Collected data
(** What a call of [findSpark] did from [w] to [w']: the accesses [es] *)
Record call_result (w : world) (v : ptr) (w' : world) (es : list event) (fz : list ptr) : Prop := {
  cr_log : log w' = log w ++ es;
  cr_took : omap took es = fz ++ found v;
  cr_front : ∀ j cs p, Tried j cs p ∈ es → p ≠ NULL → ∃ rest, pool_of cs j = p :: rest;
  cr_fizzled : Forall (λ p, fizzledSpark h p = true) fz;
  cr_found : v ≠ NULL → fizzledSpark h v = false;
  cr_stats : stats_of (caps w') = counted_as v (Nat.iter (length fz) inc_fizzled <$> stats_of (caps w));
  cr_busy : ∀ c, caps (next_turn w) !! i = Some c → is_busy c = true →
    v = NULL ∧ es = [Looked i (caps (next_turn w))];
  cr_null : v = NULL → (∃ c, caps (next_turn w) !! i = Some c ∧ is_busy c = true) ∨
    length (caps w) = 1%nat ∨ all_seen (seq 0 (length (caps w))) es
}.
End find.

(** C34: a thief among others.  Whatever the other capabilities do between its
    accesses to the pools, and however often it loses a race for a spark,
    [findSpark] returns once they leave it in peace.  It takes sparks from the
    front of pools only.  If the capability has threads to run or returning
    tasks, it takes nothing.  All sparks that it takes have fizzled, and it
    counts each of them as fizzled, but the last, if it returns one: that one can
    be run and is counted as converted.  If it returns none and there are other
    capabilities, it has seen every pool empty: a lost race for a spark alone
    does not make it give up. *)
Theorem findSpark_among_others B M h i tries fuel w : world_ok B M i w → (i < length (caps w))%nat →
  (length (turns w) < tries)%nat → (length (turns w) * (M + 1) + M <= fuel)%nat →
  ∃ v w' es fz, findSpark tries fuel h i w = Ok (v, w') ∧ call_result h i w v w' es fz.
Proof.
  intros Hw Hi Ht Hf. enough (wp (findSpark tries fuel h i) (λ v w', ∃ es fz, call_result h i w v w' es fz) w) as Hwp.
  { destruct (proj1 (wp_run _ _ _) Hwp) as (v & w' & E & es & fz & Hr). by exists v, w', es, fz. }
  destruct (next_turn_ok B M i w Hw) as ([[Hok _] _] & El & _). unfold findSpark. wp_step.
  apply (access_ok B M i); [done..|]. intros c Hc. destruct (Hok i c Hc) as [Hq Hb]. apply wp_gets. split_and!; [done..|].
  intros w1 Hw1 E _. fold (is_busy c). assert (stats_of i (caps w1) = stats_of i (caps w)) as Es.
  { rewrite E, list_insert_id by done. apply (next_turn_ok B M i w Hw). }
  destruct (is_busy c) eqn:Eb.
  - wp_step. exists [Looked i (caps (next_turn w))], []. split; try done.
    + apply Hw1.
    + intros j cs p Hin. by apply list_elem_of_singleton in Hin.
    + cbn. by rewrite Es, option_fmap_id.
    + intros _. left. by exists c.
  - pose proof (wt_turns _ _ _ _ _ _ Hw1). pose proof (wt_length _ _ _ _ _ _ Hw1) as El1. pose proof (wt_ok _ _ _ _ _ _ Hw1) as Hok1.
    eapply wp_mono; [apply (find_loop_find B M h i); [done|lia|lia|nia]|]. cbv beta. intros v w' (es & fz & [A1 A2 A3 A4 A5] & Hnull).
    pose proof (went_trans _ _ _ _ _ _ _ _ Hw1 A1) as [B1 _ _ _ _ B6]. exists ([Looked i (caps (next_turn w))] ++ es), fz. split; try done.
    + by rewrite A5, Es.
    + intros c' Hc' Hbusy. congruence.
    + intros Ev. right. rewrite El1 in Hnull. destruct (Hnull Ev) as [?|Hs]; [by left|right]. intros j Hj.
      destruct (Hs j Hj) as (cs & Hin & He). exists cs. split; [apply elem_of_app; by right|done].
Qed.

## EXERCISE PROMPT
Scan the lines above for "- wp_step. exists" and for "- pose proof". Repeat exactly the line holding each of them and every line in between.

## ANSWER BELOW
  - wp_step. exists [Looked i (caps (next_turn w))], []. split; try done.
    + apply Hw1.
    + intros j cs p Hin. by apply list_elem_of_singleton in Hin.
    + cbn. by rewrite Es, option_fmap_id.
    + intros _. left. by exists c.
  - pose proof (wt_turns _ _ _ _ _ _ Hw1). pose proof (wt_length _ _ _ _ _ _ Hw1) as El1. pose proof (wt_ok _ _ _ _ _ _ Hw1) as Hok1.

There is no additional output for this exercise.